▶ [Collected data]
□ □ □ □

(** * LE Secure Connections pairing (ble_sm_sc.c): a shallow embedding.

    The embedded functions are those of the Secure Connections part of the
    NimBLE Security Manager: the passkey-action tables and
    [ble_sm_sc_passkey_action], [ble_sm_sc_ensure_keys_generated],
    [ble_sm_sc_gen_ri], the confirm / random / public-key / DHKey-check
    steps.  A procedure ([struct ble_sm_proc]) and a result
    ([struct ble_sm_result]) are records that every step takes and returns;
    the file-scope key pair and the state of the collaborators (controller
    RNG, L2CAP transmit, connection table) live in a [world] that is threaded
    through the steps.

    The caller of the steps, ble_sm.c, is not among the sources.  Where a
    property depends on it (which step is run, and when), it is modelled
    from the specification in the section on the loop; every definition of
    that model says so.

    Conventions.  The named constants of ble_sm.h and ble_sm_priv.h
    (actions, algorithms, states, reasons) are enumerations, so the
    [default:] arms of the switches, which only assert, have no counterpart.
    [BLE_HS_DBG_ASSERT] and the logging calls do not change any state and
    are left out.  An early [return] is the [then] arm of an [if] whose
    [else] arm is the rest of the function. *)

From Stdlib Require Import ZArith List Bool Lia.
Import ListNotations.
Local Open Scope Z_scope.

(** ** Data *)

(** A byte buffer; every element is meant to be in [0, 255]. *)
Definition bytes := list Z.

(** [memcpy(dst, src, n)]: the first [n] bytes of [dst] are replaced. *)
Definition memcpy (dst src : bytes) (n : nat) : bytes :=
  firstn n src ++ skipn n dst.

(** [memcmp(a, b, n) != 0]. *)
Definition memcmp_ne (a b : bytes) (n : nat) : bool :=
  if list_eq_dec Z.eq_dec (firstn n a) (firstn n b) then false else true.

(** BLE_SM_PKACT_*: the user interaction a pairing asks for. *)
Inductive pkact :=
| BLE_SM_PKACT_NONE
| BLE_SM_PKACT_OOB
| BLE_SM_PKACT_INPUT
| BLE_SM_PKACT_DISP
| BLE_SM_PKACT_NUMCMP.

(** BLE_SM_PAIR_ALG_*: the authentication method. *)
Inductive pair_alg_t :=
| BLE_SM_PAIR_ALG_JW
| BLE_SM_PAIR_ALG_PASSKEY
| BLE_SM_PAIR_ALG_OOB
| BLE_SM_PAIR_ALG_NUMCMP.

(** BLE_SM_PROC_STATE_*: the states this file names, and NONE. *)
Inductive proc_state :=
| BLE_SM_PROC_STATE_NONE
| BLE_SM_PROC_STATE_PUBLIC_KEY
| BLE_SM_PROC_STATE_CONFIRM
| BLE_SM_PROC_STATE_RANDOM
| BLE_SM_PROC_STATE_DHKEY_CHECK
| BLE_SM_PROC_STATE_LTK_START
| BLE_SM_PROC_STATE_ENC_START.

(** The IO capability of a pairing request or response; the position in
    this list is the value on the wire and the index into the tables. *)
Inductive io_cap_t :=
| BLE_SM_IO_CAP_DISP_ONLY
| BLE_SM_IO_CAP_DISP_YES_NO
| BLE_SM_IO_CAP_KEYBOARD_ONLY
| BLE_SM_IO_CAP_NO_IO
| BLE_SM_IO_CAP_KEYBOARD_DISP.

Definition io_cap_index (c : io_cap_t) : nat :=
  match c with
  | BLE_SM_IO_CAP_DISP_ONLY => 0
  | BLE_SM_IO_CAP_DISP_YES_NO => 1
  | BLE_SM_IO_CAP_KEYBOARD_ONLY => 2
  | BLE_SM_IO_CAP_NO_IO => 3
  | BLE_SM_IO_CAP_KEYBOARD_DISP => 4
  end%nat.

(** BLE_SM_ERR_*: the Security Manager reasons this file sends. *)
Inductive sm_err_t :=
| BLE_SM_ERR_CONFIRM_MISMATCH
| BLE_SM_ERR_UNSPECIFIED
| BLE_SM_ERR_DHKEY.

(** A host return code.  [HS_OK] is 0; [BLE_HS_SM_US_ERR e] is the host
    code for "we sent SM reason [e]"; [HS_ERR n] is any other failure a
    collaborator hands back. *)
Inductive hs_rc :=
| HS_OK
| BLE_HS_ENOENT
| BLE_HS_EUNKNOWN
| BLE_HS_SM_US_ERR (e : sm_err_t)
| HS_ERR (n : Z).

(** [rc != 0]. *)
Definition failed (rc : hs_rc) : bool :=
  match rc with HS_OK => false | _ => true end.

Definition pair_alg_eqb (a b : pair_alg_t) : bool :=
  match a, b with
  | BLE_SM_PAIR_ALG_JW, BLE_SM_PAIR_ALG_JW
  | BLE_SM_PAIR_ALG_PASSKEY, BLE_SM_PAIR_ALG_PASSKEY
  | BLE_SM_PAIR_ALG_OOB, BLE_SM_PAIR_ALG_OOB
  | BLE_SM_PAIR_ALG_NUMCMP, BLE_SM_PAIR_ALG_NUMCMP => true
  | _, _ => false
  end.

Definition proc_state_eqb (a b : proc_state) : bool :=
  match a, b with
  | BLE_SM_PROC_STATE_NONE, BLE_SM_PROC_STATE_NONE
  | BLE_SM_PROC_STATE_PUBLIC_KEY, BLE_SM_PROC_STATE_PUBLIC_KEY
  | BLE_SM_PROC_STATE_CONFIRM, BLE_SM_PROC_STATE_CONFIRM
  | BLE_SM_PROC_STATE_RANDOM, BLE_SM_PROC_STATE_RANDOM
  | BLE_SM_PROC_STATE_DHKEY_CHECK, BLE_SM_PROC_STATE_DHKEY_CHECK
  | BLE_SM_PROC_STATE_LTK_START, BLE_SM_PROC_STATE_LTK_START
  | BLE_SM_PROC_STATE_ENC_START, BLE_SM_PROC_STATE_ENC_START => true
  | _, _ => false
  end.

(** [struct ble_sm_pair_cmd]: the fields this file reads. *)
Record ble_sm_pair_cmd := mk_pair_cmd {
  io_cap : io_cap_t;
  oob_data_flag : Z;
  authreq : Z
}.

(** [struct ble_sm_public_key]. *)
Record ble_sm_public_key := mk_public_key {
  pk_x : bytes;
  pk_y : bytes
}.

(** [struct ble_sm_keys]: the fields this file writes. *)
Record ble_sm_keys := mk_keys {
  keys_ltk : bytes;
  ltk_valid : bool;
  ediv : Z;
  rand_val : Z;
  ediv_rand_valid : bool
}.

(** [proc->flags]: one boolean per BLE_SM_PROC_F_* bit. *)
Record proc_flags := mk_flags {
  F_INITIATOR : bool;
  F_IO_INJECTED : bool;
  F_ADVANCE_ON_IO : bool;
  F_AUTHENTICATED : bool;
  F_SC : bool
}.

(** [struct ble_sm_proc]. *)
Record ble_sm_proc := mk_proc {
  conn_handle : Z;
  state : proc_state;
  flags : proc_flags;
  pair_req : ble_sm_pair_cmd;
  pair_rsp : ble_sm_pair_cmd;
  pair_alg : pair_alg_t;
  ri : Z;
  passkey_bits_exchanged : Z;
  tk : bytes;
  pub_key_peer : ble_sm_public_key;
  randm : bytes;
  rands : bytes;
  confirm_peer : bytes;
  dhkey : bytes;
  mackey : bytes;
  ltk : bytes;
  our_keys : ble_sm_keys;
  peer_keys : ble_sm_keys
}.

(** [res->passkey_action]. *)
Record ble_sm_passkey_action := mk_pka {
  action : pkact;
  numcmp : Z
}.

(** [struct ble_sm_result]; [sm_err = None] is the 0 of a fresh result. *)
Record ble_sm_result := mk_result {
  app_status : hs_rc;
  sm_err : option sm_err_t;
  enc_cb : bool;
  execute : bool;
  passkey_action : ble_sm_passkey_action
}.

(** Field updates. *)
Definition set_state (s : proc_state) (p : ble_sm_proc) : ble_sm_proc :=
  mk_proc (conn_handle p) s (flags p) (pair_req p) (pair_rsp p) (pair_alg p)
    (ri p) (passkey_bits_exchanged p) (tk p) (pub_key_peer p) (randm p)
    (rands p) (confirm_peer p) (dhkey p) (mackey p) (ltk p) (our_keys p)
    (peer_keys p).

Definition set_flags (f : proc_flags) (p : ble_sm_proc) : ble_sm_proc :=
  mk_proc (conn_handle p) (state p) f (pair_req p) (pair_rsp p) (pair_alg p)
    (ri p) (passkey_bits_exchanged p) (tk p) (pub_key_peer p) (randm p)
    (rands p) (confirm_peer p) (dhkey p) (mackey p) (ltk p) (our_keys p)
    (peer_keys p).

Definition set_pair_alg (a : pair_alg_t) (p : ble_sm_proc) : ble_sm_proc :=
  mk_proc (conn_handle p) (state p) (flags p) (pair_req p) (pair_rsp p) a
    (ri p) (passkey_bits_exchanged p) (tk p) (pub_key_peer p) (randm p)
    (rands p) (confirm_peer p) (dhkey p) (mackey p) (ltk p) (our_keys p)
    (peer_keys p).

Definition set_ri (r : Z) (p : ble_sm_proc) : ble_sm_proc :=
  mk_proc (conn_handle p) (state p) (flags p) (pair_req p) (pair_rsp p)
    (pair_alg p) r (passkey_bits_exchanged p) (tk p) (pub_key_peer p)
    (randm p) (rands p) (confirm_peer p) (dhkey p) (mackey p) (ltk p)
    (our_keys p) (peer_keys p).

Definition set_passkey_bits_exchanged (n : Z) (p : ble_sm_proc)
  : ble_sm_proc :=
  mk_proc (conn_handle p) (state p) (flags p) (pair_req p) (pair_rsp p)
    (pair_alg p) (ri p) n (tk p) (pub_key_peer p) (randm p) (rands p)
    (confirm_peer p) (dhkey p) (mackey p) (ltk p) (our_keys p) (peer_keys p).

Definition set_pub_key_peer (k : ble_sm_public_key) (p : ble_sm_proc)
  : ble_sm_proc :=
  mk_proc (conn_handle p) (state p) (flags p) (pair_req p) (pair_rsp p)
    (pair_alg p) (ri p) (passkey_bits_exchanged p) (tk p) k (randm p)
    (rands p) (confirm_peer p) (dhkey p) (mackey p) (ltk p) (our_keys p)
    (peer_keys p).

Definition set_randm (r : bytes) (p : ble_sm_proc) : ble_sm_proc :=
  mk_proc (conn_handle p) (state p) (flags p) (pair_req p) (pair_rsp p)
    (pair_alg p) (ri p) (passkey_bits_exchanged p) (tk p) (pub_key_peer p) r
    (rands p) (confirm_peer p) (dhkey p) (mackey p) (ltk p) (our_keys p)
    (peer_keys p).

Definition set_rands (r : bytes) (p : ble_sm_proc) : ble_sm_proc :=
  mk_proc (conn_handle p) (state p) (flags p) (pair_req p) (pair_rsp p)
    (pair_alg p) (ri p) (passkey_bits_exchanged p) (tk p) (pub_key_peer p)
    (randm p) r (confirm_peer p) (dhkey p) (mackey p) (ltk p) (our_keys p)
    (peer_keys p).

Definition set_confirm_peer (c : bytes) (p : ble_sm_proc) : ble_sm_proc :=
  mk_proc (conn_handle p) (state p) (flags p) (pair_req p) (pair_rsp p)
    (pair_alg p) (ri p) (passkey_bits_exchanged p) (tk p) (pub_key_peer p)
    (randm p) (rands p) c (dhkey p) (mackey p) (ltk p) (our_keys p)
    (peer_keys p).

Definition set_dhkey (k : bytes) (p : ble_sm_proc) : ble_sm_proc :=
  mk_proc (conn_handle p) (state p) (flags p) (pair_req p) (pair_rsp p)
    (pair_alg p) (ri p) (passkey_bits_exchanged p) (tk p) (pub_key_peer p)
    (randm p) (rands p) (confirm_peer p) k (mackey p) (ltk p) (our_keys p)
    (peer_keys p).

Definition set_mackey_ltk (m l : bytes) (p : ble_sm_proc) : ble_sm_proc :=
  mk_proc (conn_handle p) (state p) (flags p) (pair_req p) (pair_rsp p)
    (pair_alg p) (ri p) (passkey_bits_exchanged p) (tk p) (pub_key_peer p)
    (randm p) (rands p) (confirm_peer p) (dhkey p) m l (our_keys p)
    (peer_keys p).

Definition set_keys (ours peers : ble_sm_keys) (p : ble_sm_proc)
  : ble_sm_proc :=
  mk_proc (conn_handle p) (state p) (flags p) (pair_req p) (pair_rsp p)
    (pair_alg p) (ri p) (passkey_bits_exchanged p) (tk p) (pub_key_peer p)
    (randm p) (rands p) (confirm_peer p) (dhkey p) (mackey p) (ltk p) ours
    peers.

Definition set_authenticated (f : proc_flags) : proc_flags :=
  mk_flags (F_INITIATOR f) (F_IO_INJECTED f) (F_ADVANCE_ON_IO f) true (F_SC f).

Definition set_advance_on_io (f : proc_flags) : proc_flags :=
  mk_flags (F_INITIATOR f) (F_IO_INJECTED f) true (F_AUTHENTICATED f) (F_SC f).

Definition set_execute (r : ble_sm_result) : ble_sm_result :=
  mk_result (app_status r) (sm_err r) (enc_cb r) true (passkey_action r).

□ □ □ □

▶ [Brief]
Exactly as they appear, print the lines from the one holding "mk_flags (F_INITIATOR f) (F_IO_INJECTED f) true" through the final line of the entries, and no others.

▶ [Solution to this problem]
  mk_flags (F_INITIATOR f) (F_IO_INJECTED f) true (F_AUTHENTICATED f) (F_SC f).

Definition set_execute (r : ble_sm_result) : ble_sm_result :=
  mk_result (app_status r) (sm_err r) (enc_cb r) true (passkey_action r).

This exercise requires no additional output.